**Task directions**
Exactly the lines from the start of the data through the line containing "Abbreviation EventType := string" should be output, with both ends kept and nothing added.

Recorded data

(** * A shallow embedding of the action-driven state machine framework

    The framework is the Go code listed in the article "A Simple State
    Machine Framework in Go": the types [StateType], [EventType], [Action],
    [Events], [State], [States], [StateMachine], the method [getNextState]
    and the method [SendEvent], together with the light switch machine
    [newLightSwitchFSM].

    Modelling choices.
    - [StateType] and [EventType] are Go strings: [string].
    - [Events] and [States] are Go maps: stdpp's [gmap].  A Go map field can
      be [nil]; [getNextState] tests for it, so the [Events] field of a
      [State] is an [option].
    - [Action] is a Go interface with one method [Execute].  A [nil]
      interface value is [None].  [Execute] is arbitrary host code: it is a
      function on the world [W] it can reach (the event context it is
      handed and whatever else it prints to or updates), returning the new
      world and the next event.  These actions do not hold the machine
      itself and do not panic; the module [Host] models the actions that
      do, and [Host_SendEvent_pure] shows that the two models of
      [SendEvent] agree on the actions that do not.
    - Calling [Execute] on a [nil] interface is a run-time panic in Go; the
      outcome [Panicked] records it.
    - [SendEvent] is an unbounded [for] loop; the embedding takes fuel (the
      number of loop iterations allowed) and answers [None] when it runs
      out.
    - The mutex is taken on entry and released by [defer] on every exit;
      the embedding is of one call at a time, where both are no-ops. *)

From Stdlib Require Import Ascii.
From stdpp Require Import gmap strings list.

Open Scope string_scope.

(** ** Identifiers and the error value *)

Abbreviation StateType := string (only parsing).
Abbreviation EventType := string (only parsing).

(** [Default StateType = ""] *)
Definition Default : StateType := "".

(** [NoOp EventType = "NoOp"] *)
Definition NoOp : EventType := "NoOp".

(** [var ErrEventRejected = errors.New("event rejected")], the only error
    value the framework declares. *)
Inductive error : Set := ErrEventRejected.

(** How a call ends: by one of its [return] statements, with Go's [nil]
    error as [None], or by the panic of a method call on a nil interface. *)
Inductive Outcome : Set :=
| Returned (err : option error)
| Panicked.

(** What a call does that an observer of the machine can see, in program
    order: an assignment of [Previous] and [Current] (the two fields as
    they read right after the assignment), and a call of the action bound
    to a state together with the event it returned. *)
Inductive Obs : Set :=
| ObsTransition (previous current : StateType)
| ObsExecute (state : StateType) (returned : EventType).

Section Framework.

(** The world the actions act on. *)
Variable W : Type.

(** [type Action interface { Execute(eventCtx EventContext) EventType }] *)
Definition Action : Type := W → W * EventType.

(** [type Events map[EventType]StateType] *)
Definition Events : Type := gmap string string.

(** [type State struct { Action Action; Events Events }] *)
Record State : Type := mkState {
  Action_of : option Action;
  Events_of : option Events
}.

(** The zero value of [State], which a failed map lookup yields. *)
Definition zeroState : State := mkState None None.

(** [type States map[StateType]State] *)
Definition States : Type := gmap string State.

(** [type StateMachine struct { Previous, Current StateType; States States;
    mutex sync.Mutex }] *)
Record StateMachine : Type := mkStateMachine {
  Previous : StateType;
  Current : StateType;
  States_of : gmap string State
}.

**Solution to this problem**
(** * A shallow embedding of the action-driven state machine framework

    The framework is the Go code listed in the article "A Simple State
    Machine Framework in Go": the types [StateType], [EventType], [Action],
    [Events], [State], [States], [StateMachine], the method [getNextState]
    and the method [SendEvent], together with the light switch machine
    [newLightSwitchFSM].

    Modelling choices.
    - [StateType] and [EventType] are Go strings: [string].
    - [Events] and [States] are Go maps: stdpp's [gmap].  A Go map field can
      be [nil]; [getNextState] tests for it, so the [Events] field of a
      [State] is an [option].
    - [Action] is a Go interface with one method [Execute].  A [nil]
      interface value is [None].  [Execute] is arbitrary host code: it is a
      function on the world [W] it can reach (the event context it is
      handed and whatever else it prints to or updates), returning the new
      world and the next event.  These actions do not hold the machine
      itself and do not panic; the module [Host] models the actions that
      do, and [Host_SendEvent_pure] shows that the two models of
      [SendEvent] agree on the actions that do not.
    - Calling [Execute] on a [nil] interface is a run-time panic in Go; the
      outcome [Panicked] records it.
    - [SendEvent] is an unbounded [for] loop; the embedding takes fuel (the
      number of loop iterations allowed) and answers [None] when it runs
      out.
    - The mutex is taken on entry and released by [defer] on every exit;
      the embedding is of one call at a time, where both are no-ops. *)

From Stdlib Require Import Ascii.
From stdpp Require Import gmap strings list.

Open Scope string_scope.

(** ** Identifiers and the error value *)

Abbreviation StateType := string (only parsing).
Abbreviation EventType := string (only parsing).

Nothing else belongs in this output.